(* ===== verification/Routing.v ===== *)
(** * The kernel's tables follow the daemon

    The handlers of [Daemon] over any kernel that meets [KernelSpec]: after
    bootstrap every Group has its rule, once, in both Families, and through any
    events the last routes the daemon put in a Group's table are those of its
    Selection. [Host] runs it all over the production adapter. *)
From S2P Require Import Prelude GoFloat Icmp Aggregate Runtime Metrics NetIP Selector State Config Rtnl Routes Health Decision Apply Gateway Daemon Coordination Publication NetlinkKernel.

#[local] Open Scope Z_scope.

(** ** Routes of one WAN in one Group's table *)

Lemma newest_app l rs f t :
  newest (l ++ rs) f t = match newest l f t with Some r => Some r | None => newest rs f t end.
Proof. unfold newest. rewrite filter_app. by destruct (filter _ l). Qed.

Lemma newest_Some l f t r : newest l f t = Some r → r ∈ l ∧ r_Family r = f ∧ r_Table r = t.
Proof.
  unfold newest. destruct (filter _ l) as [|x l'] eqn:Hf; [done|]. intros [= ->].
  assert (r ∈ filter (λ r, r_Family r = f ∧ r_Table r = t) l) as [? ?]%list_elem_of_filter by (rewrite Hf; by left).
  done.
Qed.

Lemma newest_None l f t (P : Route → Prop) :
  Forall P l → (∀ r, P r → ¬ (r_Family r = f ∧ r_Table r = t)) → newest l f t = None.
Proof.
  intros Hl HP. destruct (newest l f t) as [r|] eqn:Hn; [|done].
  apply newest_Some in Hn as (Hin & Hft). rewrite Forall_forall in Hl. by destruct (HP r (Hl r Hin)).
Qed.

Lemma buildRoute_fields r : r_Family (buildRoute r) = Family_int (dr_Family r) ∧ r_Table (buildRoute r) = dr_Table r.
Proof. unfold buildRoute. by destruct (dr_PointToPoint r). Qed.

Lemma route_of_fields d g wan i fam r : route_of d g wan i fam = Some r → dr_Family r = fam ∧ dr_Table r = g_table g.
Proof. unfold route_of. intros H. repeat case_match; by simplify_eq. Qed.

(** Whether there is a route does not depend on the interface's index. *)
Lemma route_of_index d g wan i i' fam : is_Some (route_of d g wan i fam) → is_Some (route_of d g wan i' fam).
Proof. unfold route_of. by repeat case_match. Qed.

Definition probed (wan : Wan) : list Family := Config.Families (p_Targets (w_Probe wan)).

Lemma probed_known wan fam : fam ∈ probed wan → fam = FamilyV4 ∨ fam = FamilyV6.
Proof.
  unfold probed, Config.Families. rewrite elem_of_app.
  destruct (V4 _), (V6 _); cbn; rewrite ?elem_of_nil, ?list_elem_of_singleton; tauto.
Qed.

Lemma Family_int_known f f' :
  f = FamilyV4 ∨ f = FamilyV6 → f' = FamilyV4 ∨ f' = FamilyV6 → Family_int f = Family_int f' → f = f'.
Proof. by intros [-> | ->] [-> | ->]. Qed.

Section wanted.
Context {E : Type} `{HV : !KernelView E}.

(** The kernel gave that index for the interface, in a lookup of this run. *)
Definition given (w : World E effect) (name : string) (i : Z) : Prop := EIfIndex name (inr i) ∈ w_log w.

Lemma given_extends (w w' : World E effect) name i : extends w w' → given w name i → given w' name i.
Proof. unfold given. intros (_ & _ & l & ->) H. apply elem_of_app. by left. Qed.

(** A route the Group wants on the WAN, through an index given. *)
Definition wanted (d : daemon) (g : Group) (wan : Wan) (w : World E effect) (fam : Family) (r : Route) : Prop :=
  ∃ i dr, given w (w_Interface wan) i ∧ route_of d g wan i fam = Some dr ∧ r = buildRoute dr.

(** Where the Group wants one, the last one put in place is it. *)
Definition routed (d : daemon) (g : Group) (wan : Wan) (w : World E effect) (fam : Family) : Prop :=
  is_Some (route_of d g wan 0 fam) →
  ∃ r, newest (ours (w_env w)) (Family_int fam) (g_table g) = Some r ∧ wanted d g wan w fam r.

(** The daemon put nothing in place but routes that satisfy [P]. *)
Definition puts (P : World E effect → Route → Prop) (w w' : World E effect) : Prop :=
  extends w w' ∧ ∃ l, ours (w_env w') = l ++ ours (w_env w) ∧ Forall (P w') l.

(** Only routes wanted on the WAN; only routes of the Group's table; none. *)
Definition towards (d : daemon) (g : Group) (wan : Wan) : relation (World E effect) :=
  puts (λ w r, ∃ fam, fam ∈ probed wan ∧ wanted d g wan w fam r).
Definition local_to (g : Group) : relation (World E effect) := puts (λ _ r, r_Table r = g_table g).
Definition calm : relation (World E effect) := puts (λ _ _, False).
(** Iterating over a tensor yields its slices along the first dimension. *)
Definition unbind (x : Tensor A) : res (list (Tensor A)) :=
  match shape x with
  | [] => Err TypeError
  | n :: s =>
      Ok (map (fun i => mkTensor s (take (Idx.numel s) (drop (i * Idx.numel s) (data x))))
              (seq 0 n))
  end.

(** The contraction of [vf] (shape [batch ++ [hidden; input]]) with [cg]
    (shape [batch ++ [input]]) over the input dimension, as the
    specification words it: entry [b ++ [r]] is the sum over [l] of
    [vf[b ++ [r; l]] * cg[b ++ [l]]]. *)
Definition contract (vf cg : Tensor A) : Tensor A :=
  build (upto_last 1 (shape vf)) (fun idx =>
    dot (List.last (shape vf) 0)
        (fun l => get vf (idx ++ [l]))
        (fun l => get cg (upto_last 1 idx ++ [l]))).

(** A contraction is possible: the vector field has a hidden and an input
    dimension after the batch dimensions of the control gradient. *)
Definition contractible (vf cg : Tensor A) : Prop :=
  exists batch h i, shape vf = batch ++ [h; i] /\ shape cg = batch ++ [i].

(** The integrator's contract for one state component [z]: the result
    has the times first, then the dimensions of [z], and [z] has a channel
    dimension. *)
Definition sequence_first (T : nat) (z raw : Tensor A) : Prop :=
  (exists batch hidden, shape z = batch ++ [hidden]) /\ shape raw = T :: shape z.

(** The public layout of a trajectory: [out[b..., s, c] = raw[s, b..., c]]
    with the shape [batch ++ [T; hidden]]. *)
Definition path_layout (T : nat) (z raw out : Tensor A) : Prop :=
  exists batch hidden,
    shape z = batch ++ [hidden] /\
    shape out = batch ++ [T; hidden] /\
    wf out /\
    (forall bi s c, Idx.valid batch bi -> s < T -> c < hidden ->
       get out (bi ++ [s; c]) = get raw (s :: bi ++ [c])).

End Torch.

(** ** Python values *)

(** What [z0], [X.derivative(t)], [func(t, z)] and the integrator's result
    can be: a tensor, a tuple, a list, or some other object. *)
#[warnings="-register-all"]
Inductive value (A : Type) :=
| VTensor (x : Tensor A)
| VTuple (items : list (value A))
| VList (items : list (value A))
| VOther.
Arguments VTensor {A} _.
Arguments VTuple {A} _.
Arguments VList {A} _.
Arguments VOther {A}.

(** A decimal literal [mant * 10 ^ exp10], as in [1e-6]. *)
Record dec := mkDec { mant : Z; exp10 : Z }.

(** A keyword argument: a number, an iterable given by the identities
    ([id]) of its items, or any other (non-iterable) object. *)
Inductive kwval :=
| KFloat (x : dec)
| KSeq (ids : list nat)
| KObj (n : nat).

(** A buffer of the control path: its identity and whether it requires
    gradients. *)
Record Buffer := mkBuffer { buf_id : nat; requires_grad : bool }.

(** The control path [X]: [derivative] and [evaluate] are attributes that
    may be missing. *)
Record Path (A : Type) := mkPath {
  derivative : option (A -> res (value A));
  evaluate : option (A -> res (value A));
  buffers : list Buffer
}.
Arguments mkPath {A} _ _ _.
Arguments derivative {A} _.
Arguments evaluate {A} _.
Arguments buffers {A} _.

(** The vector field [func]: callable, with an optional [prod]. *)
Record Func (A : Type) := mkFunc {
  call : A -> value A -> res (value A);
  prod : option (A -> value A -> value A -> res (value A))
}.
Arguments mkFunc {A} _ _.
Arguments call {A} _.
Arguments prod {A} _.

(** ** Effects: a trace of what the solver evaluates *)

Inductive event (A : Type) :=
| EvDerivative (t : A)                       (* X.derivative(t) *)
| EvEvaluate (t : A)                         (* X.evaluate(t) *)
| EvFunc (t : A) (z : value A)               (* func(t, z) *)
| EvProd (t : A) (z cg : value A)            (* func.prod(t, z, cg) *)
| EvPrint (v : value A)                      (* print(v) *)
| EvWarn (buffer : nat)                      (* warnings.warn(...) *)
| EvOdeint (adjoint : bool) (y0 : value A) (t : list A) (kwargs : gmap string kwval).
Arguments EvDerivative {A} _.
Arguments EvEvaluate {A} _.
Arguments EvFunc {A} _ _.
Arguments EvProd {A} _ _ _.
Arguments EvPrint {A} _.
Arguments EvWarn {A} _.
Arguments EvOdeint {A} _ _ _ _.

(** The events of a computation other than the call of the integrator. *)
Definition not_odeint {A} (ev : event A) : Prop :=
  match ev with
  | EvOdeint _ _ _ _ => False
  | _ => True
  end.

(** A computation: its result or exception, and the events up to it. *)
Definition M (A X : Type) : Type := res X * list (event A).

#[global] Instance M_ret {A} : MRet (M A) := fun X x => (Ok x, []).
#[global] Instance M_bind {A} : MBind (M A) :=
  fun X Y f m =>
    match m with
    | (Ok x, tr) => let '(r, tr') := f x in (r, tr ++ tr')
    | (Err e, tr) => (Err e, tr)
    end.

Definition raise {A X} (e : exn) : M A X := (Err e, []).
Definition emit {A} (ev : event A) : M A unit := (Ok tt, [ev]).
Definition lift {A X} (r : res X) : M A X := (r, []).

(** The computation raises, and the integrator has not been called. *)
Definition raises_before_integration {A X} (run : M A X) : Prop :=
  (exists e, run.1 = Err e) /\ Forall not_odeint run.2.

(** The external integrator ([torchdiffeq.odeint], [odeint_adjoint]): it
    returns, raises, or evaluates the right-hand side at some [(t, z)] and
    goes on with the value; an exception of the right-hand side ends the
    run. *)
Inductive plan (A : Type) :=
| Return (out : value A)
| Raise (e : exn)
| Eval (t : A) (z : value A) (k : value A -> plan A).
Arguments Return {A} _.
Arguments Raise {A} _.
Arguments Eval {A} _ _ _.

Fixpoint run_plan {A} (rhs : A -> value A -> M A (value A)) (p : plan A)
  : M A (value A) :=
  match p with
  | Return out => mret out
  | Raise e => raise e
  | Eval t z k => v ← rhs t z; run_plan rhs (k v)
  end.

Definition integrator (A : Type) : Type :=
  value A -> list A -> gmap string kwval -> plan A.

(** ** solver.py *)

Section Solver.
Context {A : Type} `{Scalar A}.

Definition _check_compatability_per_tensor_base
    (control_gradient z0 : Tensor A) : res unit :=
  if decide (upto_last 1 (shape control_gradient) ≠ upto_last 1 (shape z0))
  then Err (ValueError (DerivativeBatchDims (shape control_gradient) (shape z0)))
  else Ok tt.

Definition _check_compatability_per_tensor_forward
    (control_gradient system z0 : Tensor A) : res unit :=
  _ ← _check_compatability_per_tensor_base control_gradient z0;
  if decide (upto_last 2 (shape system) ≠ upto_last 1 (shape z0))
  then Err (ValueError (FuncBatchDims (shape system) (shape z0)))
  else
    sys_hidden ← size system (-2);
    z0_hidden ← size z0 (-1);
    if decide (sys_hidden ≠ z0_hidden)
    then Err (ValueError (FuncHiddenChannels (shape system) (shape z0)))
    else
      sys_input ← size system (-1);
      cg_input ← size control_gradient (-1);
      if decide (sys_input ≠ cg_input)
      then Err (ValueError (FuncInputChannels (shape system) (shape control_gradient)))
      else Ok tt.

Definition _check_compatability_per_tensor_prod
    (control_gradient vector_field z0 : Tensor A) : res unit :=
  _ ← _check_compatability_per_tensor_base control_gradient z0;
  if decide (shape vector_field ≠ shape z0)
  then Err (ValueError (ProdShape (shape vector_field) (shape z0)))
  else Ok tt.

- **Work to be completed**
Return, word for word, the lines of the data above from the line with "(** What [z0], [X.derivative(t)], [func(t, z)]" through the line with "VTuple (items : list (value A))", inclusive.

- **Completed exercise**
(** What [z0], [X.derivative(t)], [func(t, z)] and the integrator's result
    can be: a tensor, a tuple, a list, or some other object. *)
#[warnings="-register-all"]
Inductive value (A : Type) :=
| VTensor (x : Tensor A)
| VTuple (items : list (value A))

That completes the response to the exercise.